═════ Entries provided
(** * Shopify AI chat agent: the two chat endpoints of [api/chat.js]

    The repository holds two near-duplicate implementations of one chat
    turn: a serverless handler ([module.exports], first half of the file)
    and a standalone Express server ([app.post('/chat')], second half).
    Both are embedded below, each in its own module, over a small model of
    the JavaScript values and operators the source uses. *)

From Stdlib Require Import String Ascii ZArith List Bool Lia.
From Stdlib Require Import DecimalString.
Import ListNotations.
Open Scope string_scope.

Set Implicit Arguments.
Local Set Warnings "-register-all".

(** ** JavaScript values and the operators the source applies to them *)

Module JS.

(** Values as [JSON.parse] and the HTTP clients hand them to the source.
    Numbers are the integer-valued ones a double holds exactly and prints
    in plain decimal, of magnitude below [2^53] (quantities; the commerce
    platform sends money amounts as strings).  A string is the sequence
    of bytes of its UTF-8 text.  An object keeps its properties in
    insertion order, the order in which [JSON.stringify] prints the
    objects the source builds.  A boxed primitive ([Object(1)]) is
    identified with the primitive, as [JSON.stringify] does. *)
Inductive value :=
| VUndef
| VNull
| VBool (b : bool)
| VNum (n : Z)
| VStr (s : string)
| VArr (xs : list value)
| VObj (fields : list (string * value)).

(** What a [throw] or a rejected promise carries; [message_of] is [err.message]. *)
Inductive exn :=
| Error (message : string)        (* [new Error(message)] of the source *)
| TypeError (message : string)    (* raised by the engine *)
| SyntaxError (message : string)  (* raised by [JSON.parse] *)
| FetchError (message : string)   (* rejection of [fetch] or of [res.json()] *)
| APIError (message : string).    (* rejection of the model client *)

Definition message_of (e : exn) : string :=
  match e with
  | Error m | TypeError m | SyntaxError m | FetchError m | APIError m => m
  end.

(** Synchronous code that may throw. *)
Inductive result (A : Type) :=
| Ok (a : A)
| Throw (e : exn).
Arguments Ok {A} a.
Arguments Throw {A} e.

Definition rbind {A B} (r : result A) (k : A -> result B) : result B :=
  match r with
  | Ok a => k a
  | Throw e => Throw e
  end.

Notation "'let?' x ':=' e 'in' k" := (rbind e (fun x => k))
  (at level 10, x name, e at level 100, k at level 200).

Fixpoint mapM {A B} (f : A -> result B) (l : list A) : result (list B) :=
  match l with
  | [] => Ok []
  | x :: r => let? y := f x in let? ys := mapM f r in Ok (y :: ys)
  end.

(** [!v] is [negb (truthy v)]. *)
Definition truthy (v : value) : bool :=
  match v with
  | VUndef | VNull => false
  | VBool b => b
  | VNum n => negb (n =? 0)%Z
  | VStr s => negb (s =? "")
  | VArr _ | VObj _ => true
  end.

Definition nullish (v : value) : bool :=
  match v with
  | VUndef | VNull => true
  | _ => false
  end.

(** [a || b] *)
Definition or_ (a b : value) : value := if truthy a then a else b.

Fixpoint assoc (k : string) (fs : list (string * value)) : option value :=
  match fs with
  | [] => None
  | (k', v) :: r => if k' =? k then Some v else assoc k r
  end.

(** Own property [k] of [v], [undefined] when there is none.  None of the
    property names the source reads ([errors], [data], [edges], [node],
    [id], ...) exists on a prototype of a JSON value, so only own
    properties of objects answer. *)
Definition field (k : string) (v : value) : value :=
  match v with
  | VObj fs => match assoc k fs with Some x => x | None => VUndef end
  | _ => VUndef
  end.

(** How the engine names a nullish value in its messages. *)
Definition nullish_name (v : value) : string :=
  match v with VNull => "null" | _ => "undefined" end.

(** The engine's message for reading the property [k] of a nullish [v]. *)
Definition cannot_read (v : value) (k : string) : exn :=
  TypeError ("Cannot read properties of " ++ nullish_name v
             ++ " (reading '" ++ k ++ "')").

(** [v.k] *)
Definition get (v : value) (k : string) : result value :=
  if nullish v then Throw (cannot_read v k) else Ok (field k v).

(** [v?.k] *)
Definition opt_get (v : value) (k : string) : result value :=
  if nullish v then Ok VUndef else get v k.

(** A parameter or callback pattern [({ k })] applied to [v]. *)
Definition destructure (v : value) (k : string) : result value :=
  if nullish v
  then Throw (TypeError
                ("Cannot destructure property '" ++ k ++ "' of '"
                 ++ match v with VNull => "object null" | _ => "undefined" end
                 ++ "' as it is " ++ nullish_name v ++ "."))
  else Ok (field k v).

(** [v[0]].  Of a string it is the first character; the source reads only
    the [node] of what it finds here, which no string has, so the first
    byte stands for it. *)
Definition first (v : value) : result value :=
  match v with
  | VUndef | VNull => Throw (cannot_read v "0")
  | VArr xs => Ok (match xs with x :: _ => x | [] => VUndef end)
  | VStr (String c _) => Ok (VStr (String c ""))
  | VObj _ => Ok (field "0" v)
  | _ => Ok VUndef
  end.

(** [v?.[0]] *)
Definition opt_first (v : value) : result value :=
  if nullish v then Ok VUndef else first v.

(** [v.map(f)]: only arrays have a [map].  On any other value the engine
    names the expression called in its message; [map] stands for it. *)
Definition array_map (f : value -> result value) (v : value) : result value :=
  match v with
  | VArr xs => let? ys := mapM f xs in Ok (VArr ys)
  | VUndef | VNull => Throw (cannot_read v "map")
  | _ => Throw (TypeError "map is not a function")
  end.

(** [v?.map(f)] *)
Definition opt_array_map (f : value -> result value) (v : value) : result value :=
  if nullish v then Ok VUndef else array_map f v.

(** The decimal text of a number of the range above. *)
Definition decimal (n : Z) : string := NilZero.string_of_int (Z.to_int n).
══════════
■ **Task statement**
Copy out each line of the data above, exactly, if it lies between the line holding "names the expression" and the line holding "(** [v?.map(f)] *)", inclusive; copy no other line.

■ **Exercise answer**
    names the expression called in its message; [map] stands for it. *)
Definition array_map (f : value -> result value) (v : value) : result value :=
  match v with
  | VArr xs => let? ys := mapM f xs in Ok (VArr ys)
  | VUndef | VNull => Throw (cannot_read v "map")
  | _ => Throw (TypeError "map is not a function")
  end.

(** [v?.map(f)] *)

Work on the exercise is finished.